All the other questions discussed were passed on in the original opinion, and counsel's only other contention made in his able oral argument in this court is that the evidence does not disclose such a state of facts that the death penalty should have been assessed. He does not contend that the evidence does not show an unlawful killing, but that the record raises the issue that appellant was temporarily insane from the recent use of intoxicating liquors. This issue was submitted to the jury fairly by the trial court and they find against his contention. Appellant, it is true, testifies he was so drunk he had no recollection of the homicide. He says he took one drink of whisky early in the morning, and then later drank two glasses of egg-nog and remembers nothing more that took place that day. There is evidence that he may have drunk a quantity of wine also, but no positive proof of that fact. There is only one eyewitness to the killing, Alfred Barnes.
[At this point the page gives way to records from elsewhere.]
(** One round of the loop over the paths, source lines 1160-1268. *)
Definition squigglePath (this : CppProperties) (currentConfiguration : Configuration)
    (curText : jsstring) (curTextStartOffset : Z) (ranges : FileRanges)
    (acc : option (list Diagnostic * SquiggleMetrics)) (curPath : jsstring)
    : option (list Diagnostic * SquiggleMetrics) :=
  acc ← acc;
  verdict ← examinePath this currentConfiguration curPath;
  match verdict with
  | SkipPath => Some acc
  | CheckedPath resolvedPath pathExists compilerPathNeedsQuotes =>
    Some (pathSquiggles curText curTextStartOffset ranges curPath resolvedPath
                        pathExists compilerPathNeedsQuotes acc)
  end.

(** The diagnostics and counters of the window, source lines 1108-1268. *)
Definition windowSquiggles (this : CppProperties) (currentConfiguration : Configuration)
    (curTextStartOffset : Z) (curText : jsstring)
    : option (list Diagnostic * SquiggleMetrics) :=
  let acc := intelliSenseModeSquiggle currentConfiguration curTextStartOffset
                                      curText ([], zeroMetrics) in
  foldl (squigglePath this currentConfiguration curText curTextStartOffset
                      (fileRanges curText))
        (Some acc) (pathsOfInterest currentConfiguration).

(** The counters that differ from the ones kept, source lines 1276-1291;
    [prev] is [None] when the kept value has no counters. *)
Definition changedSquiggleMetrics (newSquiggleMetrics : SquiggleMetrics)
    (prev : option SquiggleMetrics) : list (jsstring * nat) :=
  omap (λ '(key, field),
          if bool_decide (Some (field newSquiggleMetrics) ≠ (field <$> prev))
          then Some (key, field newSquiggleMetrics) else None)
       metricsFields.

(** The first part of the callback of [openTextDocument(...).then], source
    lines 1070-1104: the current configuration and the window of its text,
    or the telemetry of a pass that ends there. An exception ends the
    callback with no telemetry. *)
Inductive Scan :=
| ScanEnds (events : list TelemetryEvent)
| ScanFound (currentConfiguration : Configuration) (curTextStartOffset : Z)
            (curText : jsstring).

Definition scanDocument (index : Z) (documentText : jsstring) : Scan :=
  match JSON_parse (escapeForSquiggles documentText) with
  | JsonObject (Some configurations) _ _ _ =>
    match (if 0 <=? index then configurations !! Z.to_nat index else None) with
    | None => ScanEnds []
    | Some currentConfiguration =>
      if decide (name currentConfiguration = []) then ScanEnds []
      else
        match configurationWindow (name currentConfiguration) documentText with
        | NoWindow events => ScanEnds events
        | WindowAt curTextStartOffset curText =>
          ScanFound currentConfiguration curTextStartOffset curText
        end
    end
  | _ => ScanEnds []
  end.

(** The second part of the callback, source lines 1105-1296: the counters
    kept for the configuration are created if need be, the window is
    checked, the diagnostics are set, the counters that changed are sent
    and the new counters are kept. An exception ends the callback where it
    is raised. *)
Definition squiggleWindow (this : CppProperties) (currentConfiguration : Configuration)
    (curTextStartOffset : Z) (curText : jsstring)
    : CppProperties * list TelemetryEvent :=
  let prevInit :=
    match JSObject.get (prevSquiggleMetrics this) (name currentConfiguration) with
    | JSObject.VUndefined =>
      JSObject.set (prevSquiggleMetrics this) (name currentConfiguration)
                   zeroMetrics
    | _ => Some (prevSquiggleMetrics this)
    end in
  match prevInit with
  | None => (this, [])
  | Some prev =>
    let this := set_prevSquiggleMetrics prev this in
    match windowSquiggles this currentConfiguration curTextStartOffset curText with
    | None => (this, [])
    | Some (diagnostics, newSquiggleMetrics) =>
      let this := set_diagnosticCollection diagnostics this in
      match JSObject.get prev (name currentConfiguration) with
      | JSObject.VUndefined => (this, [])
      | kept =>
        let changed :=
          changedSquiggleMetrics newSquiggleMetrics
            match kept with
            | JSObject.VMetrics m => Some m
            | _ => None
            end in
        let events :=
          match changed with
          | [] => []
          | _ :: _ => [ConfigSquigglesMetrics changed]
          end in
        match JSObject.set prev (name currentConfiguration) newSquiggleMetrics with
        | Some prev => (set_prevSquiggleMetrics prev this, events)
        | None => (this, events)
        end
      end
    end
  end.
He testifies that as he looked down the street he saw a negro and white man fighting; they went to the ground; he did not know which one was on top; that the white man shortly got up and broke and run, when the negro took after him with an axe, and when he overtook the white man, knocked him to the ground. Barnes says he at once went to them and recognized appellant as the negro and deceased as the white man. That deceased was on the ground, his head being bloody, and he then separated them, and carried the man in a house to wash the blood from off of him. While doing so appellant came to the door and made *Page 658 threatening remarks. Barnes ordered him away and then undertook to carry the white man home. Appellant again approached and without a word struck the white man with the axe, knocking him down, and took after Barnes with the axe. Barnes fled, when appellant returned to where the white man lay on the ground, and again struck him with the axe, saying, "You G___d d___n s___n of a b___h, I will kill you," and did so.
Appellant did not have a mark or scratch of any kind on him — only some blood on his clothes that apparently came from deceased. This evidence certainly authorized the assessing of the death penalty under the law, for it shows a fixed purpose to kill, unless appellant was temporarily insane from the recent use of intoxicating liquors. There is evidence pro and con on this issue, and we would not feel authorized to disturb the finding of the jury on that issue.
The motion for rehearing is overruled.
Overruled.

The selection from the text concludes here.